[WORK INSTRUCTION]
Locate each line in the records containing "FdTable". Copy it.

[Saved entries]
Segment Open

Lemma SetSentinelValue_spec s c r v :
  let s' := SetSentinelValue s c r v in
  nodes s' = nodes s ∧
  values_ (registers s' c) = <[r := v]> (values_ (registers s c)) ∧
  free s' c = free s c ∧
  (∀ c', c ≠ c' → registers s' c' = registers s c') ∧
  current_node_id s' = current_node_id s.
Proof.
  intros s'. split; [by destruct c|]. split; [by destruct c|].
  split; [by destruct c|]. split; [|by destruct c].
  intros c' Hc. by apply registers_with_registers_ne.
Qed.

(** ** No value is lost *)

Lemma StillAtHand_eq s s' stage n :
  current_node_id s' = current_node_id s →
  StillAtHand s stage n → StillAtHand s' stage n.
Proof. unfold StillAtHand. intros ->. done. Qed.

Lemma NothingLost_refl stage s : NothingLost stage s s.
Proof. split; [done|]. intros w n Hn. by exists n. Qed.

Lemma NothingLost_trans stage s1 s2 s3 :
  NothingLost stage s1 s2 → NothingLost stage s2 s3 → NothingLost stage s1 s3.
Proof.
  intros [Hc1 H1] [Hc2 H2]. split; [congruence|]. intros w n Hn.
  destruct (H1 w n Hn) as (n2 & Hn2 & Hrep2 & Hat2).
  destruct (H2 w n2 Hn2) as (n3 & Hn3 & Hrep3 & Hat3).
  exists n3. split; [done|]. split; [congruence|]. auto.
Qed.

Lemma NothingLost_nodes stage s s' :
  nodes s' = nodes s → current_node_id s' = current_node_id s →
  NothingLost stage s s'.
Proof.
  intros Hn Hc. split; [done|]. intros w n Hw. exists n. rewrite Hn.
  split; [done|]. split; [done|]. by apply StillAtHand_eq.
Qed.
(* ------------------------------------------------------------------ *)
(** ** Lemmas on descriptor tables and [run] *)

Lemma fd_lookup_remove (t : FdTable) (x y : Z) :
  x <> y -> fd_lookup (fd_remove t y) x = fd_lookup t x.
Proof.
  intros Hxy; induction t as [|[fd o] t IH]; simpl; [reflexivity|].
  destruct (Z.eqb y fd) eqn:Ey; simpl.
  - apply Z.eqb_eq in Ey; subst fd.
    rewrite IH; apply Z.eqb_neq in Hxy; rewrite Hxy; reflexivity.
  - destruct (Z.eqb x fd); [reflexivity | exact IH].
Qed.

Lemma fd_dup2_lookup (t : FdTable) (x y : Z) (o : FileObj) :
  fd_lookup t x = Some o ->
  exists t', fd_dup2 t x y = Some t' /\ fd_lookup t' y = Some o /\ fd_lookup t' x = Some o /\
             forall z, z <> y -> fd_lookup t' z = fd_lookup t z.
Proof.
  intros Hx; unfold fd_dup2; rewrite Hx.
  eexists; split; [reflexivity|]; simpl; rewrite Z.eqb_refl.
  split; [reflexivity|]; split.
  - destruct (Z.eqb x y) eqn:E; [reflexivity|].
    apply Z.eqb_neq in E; rewrite fd_lookup_remove; assumption.
  - intros z Hz; apply Z.eqb_neq in Hz as Hz'; rewrite Hz'.
    apply fd_lookup_remove; exact Hz.
Qed.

Segment Closed

[TASK RESPONSE]
Lemma fd_lookup_remove (t : FdTable) (x y : Z) :
Lemma fd_dup2_lookup (t : FdTable) (x y : Z) (o : FileObj) :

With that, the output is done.